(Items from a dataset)
• • • • • • •

Lemma get_u64_reads (F : string -> Prop) k : F k -> reads_only F (get_u64 k).
Proof. intros HF. apply reads_only_read. intros σ1 σ2 Ha. by rewrite (sa_str _ _ _ (Ha _ HF)). Qed.
Lemma zcard_reads (F : string -> Prop) k : F k -> reads_only F (zcard k).
Proof. intros HF. apply reads_only_read. intros σ1 σ2 Ha. by rewrite (sa_zset _ _ _ (Ha _ HF)). Qed.
Lemma hlen_reads (F : string -> Prop) k : F k -> reads_only F (hlen k).
Proof. intros HF. apply reads_only_read. intros σ1 σ2 Ha. by rewrite (sa_hash _ _ _ (Ha _ HF)). Qed.
Lemma get_recycled_nonces_reads (F : string -> Prop) :
  F (recycled_nonces_zset_name ks) -> reads_only F (get_recycled_nonces ks).
Proof. intros HF. apply reads_only_read. intros σ1 σ2 Ha. by rewrite (sa_zset _ _ _ (Ha _ HF)). Qed.
Lemma get_eoa_health_reads (F : string -> Prop) :
  F (eoa_health_key_name ks) -> reads_only F (get_eoa_health ks).
Proof.
  intros HF. apply reads_only_bind.
  - apply reads_only_read. intros σ1 σ2 Ha. by rewrite (sa_str _ _ _ (Ha _ HF)).
  - intros [json|]; apply reads_only_ret.
Qed.

Lemma hydrate_all_submitted_reads (F : string -> Prop) txs :
  (∀ tx, tx ∈ txs -> F (transaction_data_key_name ks (sd_transaction_id tx))) ->
  reads_only F (hydrate_all_submitted ks txs).
Proof.
  intros HF. unfold hydrate_all_submitted.
  apply reads_only_bind; [|intros; apply reads_only_ret].
  apply reads_only_read_all. intros q Hq σ1 σ2 Ha.
  apply list_elem_of_fmap in Hq as (id & -> & Hid).
  apply list_elem_of_filter in Hid as [_ Hid]. apply list_elem_of_fmap in Hid as (tx & -> & Htx).
  unfold hget_required. by rewrite (sa_hash _ _ _ (Ha _ (HF _ Htx))).
Qed.
End Footprints.
(** C40: Recording NOOPs.  Whatever other clients do in between and whichever commands
    fail, Ok means the batch was not empty and, in one atomic step of a moment at which
    this worker owned the account, every nonce of the batch left the recycled set, every
    NOOP entered the submitted set with its nonce, and nothing else of the store changed;
    a Redis error leaves at most that one step, any other error nothing.  So an empty
    batch never succeeds and never writes: the server rejects its transaction. *)
Theorem noop_batch_outcome noops sch c σ out sch' c' σ' :
  sched_ok sch ->
  run (process_noop_transactions ks worker_id noops) sch c σ = (out, (sch', c', σ')) ->
  ∃ pre, sch = pre ++ sch' /\
    let es := sched_steps pre in
    let recorded := noops <> [] /\ ∃ es1 es2 σ2, es = es1 ++ es2 /\
      str (run_steps es1 σ) (eoa_lock_key_name ks) = Some worker_id /\
      noops_recorded noops (run_steps es1 σ) σ2 /\ σ' = run_steps es2 σ2 in
    match out with
    | Ok _ => recorded
    | Err (RedisError _) => σ' = run_steps es σ \/ recorded
    | Err _ => σ' = run_steps es σ
    end.
Proof.
  intros Hok Hrun. set (tx := lock_check_tx (fun _ => (noop_pipeline ks noops, tt))).
  assert (validation_covered ks tx sch (fun _ => False)) as Hcov by (split; [intros; apply reads_only_ret|done]).
  destruct (execute_attempts_refines ks worker_id tx _ sch MAX_RETRIES Hcov Hok sch c σ out sch' c' σ')
    as (pre & -> & Ho); [by intros s|exact Hrun|]. exists pre. split; [done|]. cbv zeta.
  assert (∀ r, committed_once ks worker_id tx σ (sched_steps pre) r σ' -> noops <> [] /\
    ∃ es1 es2 σ2, sched_steps pre = es1 ++ es2 /\
      str (run_steps es1 σ) (eoa_lock_key_name ks) = Some worker_id /\
      noops_recorded noops (run_steps es1 σ) σ2 /\ σ' = run_steps es2 σ2) as Hco.
  { intros r (es1 & es2 & now & σ2 & Hes & (Hown & vd & pipe & _ & Hop & Hp & ->)%atomic_step_Ok & ->).
    cbn in Hop. injection Hop as <-. split; [by intros ->|]. eexists es1, es2, _. split_and!; [done|done| |done].
    apply noop_pipeline_records. }
  destruct out as [r|e]; cbn in Ho; [by eapply Hco|]. destruct e; try exact Ho. destruct Ho as [Ho|[r Ho]]; [by left|right; by eapply Hco].
Qed.

(** Synchronising with the chain stores the observed count and never lowers the
    optimistic counter: it becomes the greater of the two, or the count when there was
    none. *)
Theorem cached_count_sync count o sch c σ :
  quiet sch -> dirty c = false -> str σ (eoa_lock_key_name ks) = Some worker_id -> is_u64 count ->
  (∀ now, ∃ hu, (run_alone (cached_count_reads ks now) σ).1 = Ok (hu, o)) ->
  ∃ sch' c' σ', run (update_cached_transaction_count ks worker_id count) sch c σ
                  = (Ok tt, (sch', c', σ')) /\
    str σ' (last_transaction_count_key_name ks) ≫= parse_u64 = Some count /\
    str σ' (optimistic_transaction_count_key_name ks) ≫= parse_u64
      = Some (from_option (N.max count) count o).
Proof.
  intros Hq Hd Hown Hcount Hreads. unfold update_cached_transaction_count. cbn [run].
  destruct (next_slot sch) as [sl sch1] eqn:Hs.
  destruct (quiet_next _ _ _ Hq Hs) as (-> & _ & Hq1). cbn [run_steps foldl]. rewrite conn_env_nil.
  destruct (Hreads (sl_now sl)) as (hu & Hr).
  assert (as_opt_u64 (str σ (optimistic_transaction_count_key_name ks)) = Ok o) as Ho.
  { unfold cached_count_reads in Hr. read_Ok Hr h Hh. read_Ok Hr cu Hcu. unfold get_u64 in Hcu.
    rewrite run_alone_read_fst in Hcu. destruct (as_opt_u64 _) as [cu'|]; [|done].
    cbn in Hcu, Hr. destruct h as [h|]; [destruct (to_json _)|]; cbn in Hr; by simplify_eq. }
  rewrite run_bind.
  assert (reads_only (fun _ => True) (cached_count_reads ks (sl_now sl))) as Hro.
  { unfold cached_count_reads. reads_tac. }
  destruct (run_reads_only_quiet _ _ sch1 c σ Hro Hq1) as (sch2 & Hq2 & ->). rewrite Hr.
  destruct (execute_attempts_quiet ks worker_id
    (lock_check_tx (fun _ => (cached_count_pipeline ks count o hu, tt)))
    (fun _ => True) 9 sch2 c σ) as (sch' & c' & Hrun); [intros; apply reads_only_ret|done|done|].
  exists sch', c', (prun (cached_count_pipeline ks count o hu) σ).
  unfold with_lock_check, execute_with_watch_and_retry. change MAX_RETRIES with 10. rewrite Hrun.
  unfold atomic_step, owned. rewrite bool_decide_eq_true_2 by done. cbn [negb lock_check_tx
    stx_validation stx_operation]. rewrite run_alone_ret. cbn [fst].
  assert (pipe_ok (cached_count_pipeline ks count o hu) = true) as ->.
  { unfold cached_count_pipeline. destruct o as [o|]; [destruct (o <? count)%N|]; by destruct hu. }
  split; [done|]. unfold cached_count_pipeline. rewrite !prun_app.
  assert (∀ τ, agree_on (fun k => k = last_transaction_count_key_name ks \/
    k = optimistic_transaction_count_key_name ks) τ
    (prun match hu with Some j => [SET (eoa_health_key_name ks) j] | None => [] end τ)) as Hh.
  { intros τ k Hk. apply prun_same. destruct hu; repeat constructor. cbn [wkey].
    destruct Hk as [->| ->]; keys_ne. }
  rewrite <- (sa_str _ _ _ (Hh _ (last_transaction_count_key_name ks) ltac:(by left))).
  rewrite <- (sa_str _ _ _ (Hh _ (optimistic_transaction_count_key_name ks) ltac:(by right))).
  destruct o as [o|]; cbn [from_option].
  - apply as_opt_u64_Some in Ho. destruct (N.ltb_spec o count); cbn [prun foldl]; view_simp; rewrite ?Ho;
      rewrite ?bind_parse_u64 by done; (split; [done|]); f_equal; lia.
  - cbn [prun foldl]. view_simp. by rewrite bind_parse_u64.
Qed.
End Counters.
Lemma pop_script_ok {Fg : Forgotten} name now pop_id n secs σ :
  queue_ok name σ -> queue_ok name (pop_script name now pop_id n secs σ).1.
Proof.
  intros Hq. unfold pop_script.
  assert (queue_ok name (expire_leases name (map_to_list (hash σ (active_hash_name name))).*1 σ).1) as H1.
  { apply expire_leases_ok; [done|apply NoDup_fst_map_to_list|].
    intros id ([x a] & -> & Hx)%list_elem_of_fmap. apply elem_of_map_to_list in Hx. by eexists. }
  destruct (expire_leases _ _ _) as [σ1 timed]. cbn [fst] in H1.
  assert (queue_ok name (process_cancellations name now
    (elements (sett σ1 (pending_cancellation_set_name name))) σ1).1) as H2.
  { apply process_cancellations_ok; [done|]. apply Forall_forall. intros id Hid%elem_of_elements.
    apply (po_plain _ (proj1 H1)). right. by left. }
  destruct (process_cancellations _ _ _ _) as [σ2 canc]. cbn [fst] in H2.
  assert (queue_ok name (foldl (fun σ id => release_delayed name id σ) σ2 (delayed_due name now σ2))) as H3.
  { destruct (delayed_due_spec name now σ2) as [Hn Hin]. apply release_all_ok; [done|done|].
    intros id (s & Hs & _)%Hin. by eexists. }
  pose proof (pop_ids_ok name n _ H3) as H4. destruct (pop_ids _ _ _) as [σ4 ids].
  destruct H4 as (H4 & Hn & Hpop).
  pose proof (lease_jobs_ok name now pop_id secs ids σ4 H4 Hn Hpop) as H5.
  by destruct (lease_jobs _ _ _ _ _ _) as [σ5 jobs].
Qed.

(** ** Pruning *)

Lemma prune_one_places name a b id σ :
  prune_protected name a b id σ = false ->
  let v := places_of name σ in
  places_of name (prune_one name a b id σ).1 =
    mkPlaces (pl_pending v) (pl_delayed v) (pl_active v) (pl_dedupe v ∖ {[id]}) (pl_cancel v ∖ {[id]})
      (pl_success v) (pl_failed v).
Proof. intros Hf. unfold prune_one. rewrite Hf. cbn [fst]. places_tac. Qed.

Lemma prune_protected_live name a b id σ :
  prune_protected name a b id σ = false -> ¬ live (places_of name σ) id.
Proof.
  unfold prune_protected, has_id. rewrite !orb_false_iff, !bool_decide_eq_false.
  intros ((((Ha & Hp) & Hd) & _) & _) [H|[H|H]]; auto.
Qed.

Lemma forget_job {Fg : Forgotten} v id d' c' :
  places_ok v -> ¬ live v id -> d' = pl_dedupe v ∖ {[id]} -> c' ⊆ pl_cancel v ->
  places_ok (mkPlaces (pl_pending v) (pl_delayed v) (pl_active v) d' c' (pl_success v) (pl_failed v)).
Proof.
  intros [P1 P2 P3 P4 P5 P6] Hl -> Hc. split; cbn; [done..| |].
  - intros x Hx. specialize (P5 x Hx). assert (x <> id) by (by intros ->). set_solver.
  - intros x [Hx|[Hx|Hx]]; [apply P6; set_solver|apply P6; set_solver|apply P6; auto].
Qed.
Lemma queue_same_places name σ σ' : queue_same name σ σ' -> places_of name σ' = places_of name σ.
Proof.
  intros Hs. unfold places_of.
  f_equal; symmetry; first [apply sa_zset | apply sa_hash | apply sa_set | apply sa_list];
    first [apply (Hs QPending) | apply (Hs QDelayed) | apply (Hs QActive) | apply (Hs QDedupe)
          | apply (Hs QCancel) | apply (Hs QSuccess) | apply (Hs QFailed)].
Qed.

Lemma queue_same_lease name σ σ' id t :
  queue_same name σ σ' -> lease_live name σ id t <-> lease_live name σ' id t.
Proof. intros Hs. unfold lease_live. by rewrite (exists_key_same σ σ' (lease_key_name name id t) (Hs (QLease id t))). Qed.

Lemma queue_same_ok {Fg : Forgotten} name σ σ' : queue_same name σ σ' -> queue_ok name σ -> queue_ok name σ'.
Proof.
  intros Hs [Hp Hl]. split; [by rewrite (queue_same_places _ _ _ Hs)|].
  apply (leases_ok_step name (fun _ => False) σ); [done| |].
  - intros id t _ He. split; [by apply (queue_same_lease name σ σ')|tauto].
  - intros id t _ _ _. unfold current_token. split; symmetry.
    + by rewrite (sa_hash (active_hash_name name) _ _ (Hs QActive)).
    + by rewrite (sa_hash (job_meta_hash_name name id) _ _ (Hs (QMeta id))).
Qed.

(** ** Giving a lease back *)

(** A command of the completion of job [id]: it creates no lease and disturbs the lease
    data of no other job. *)
Definition completing (name id token : string) (c : wcmd) : Prop :=
  (c = DEL (lease_key_name name id token) \/ ∀ x t, no_colon x -> wkey c <> lease_key_name name x t) /\
  (∀ x, x <> id -> leaves_field (active_hash_name name) x c) /\
  (∀ x, no_colon x -> x <> id -> leaves_field (job_meta_hash_name name x) "lease_token" c).

Lemma lease_deleted p σ k :
  (∀ c, c ∈ p -> c = DEL k \/ wkey c <> k) ->
  exists_key (prun p σ) k = true -> exists_key σ k = true /\ DEL k ∉ p.
Proof.
  revert σ. induction p as [|c p IH]; intros σ Hp He; [split; [done|set_solver]|].
  change (prun (c :: p) σ) with (prun p (wrun c σ)) in He.
  destruct (IH (wrun c σ)) as [He' Hd]; [set_solver|done|].
  destruct (Hp c) as [->|Hk]; [set_solver| |].
  - exfalso. revert He'. unfold exists_key.
    rewrite str_wrun, hash_wrun, zset_wrun, lst_wrun, sett_wrun, !decide_True by done. done.
  - rewrite (exists_key_same σ (wrun c σ)); [|by apply wrun_frame].
    split; [done|]. rewrite not_elem_of_cons. split; [|done]. by intros <-.
Qed.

• • • • • • •

ASSIGNMENT: For every line in the data above that has the string "owned", return that line.

EXERCISE SOLUTION:
    this worker owned the account, every nonce of the batch left the recycled set, every
  unfold atomic_step, owned. rewrite bool_decide_eq_true_2 by done. cbn [negb lock_check_tx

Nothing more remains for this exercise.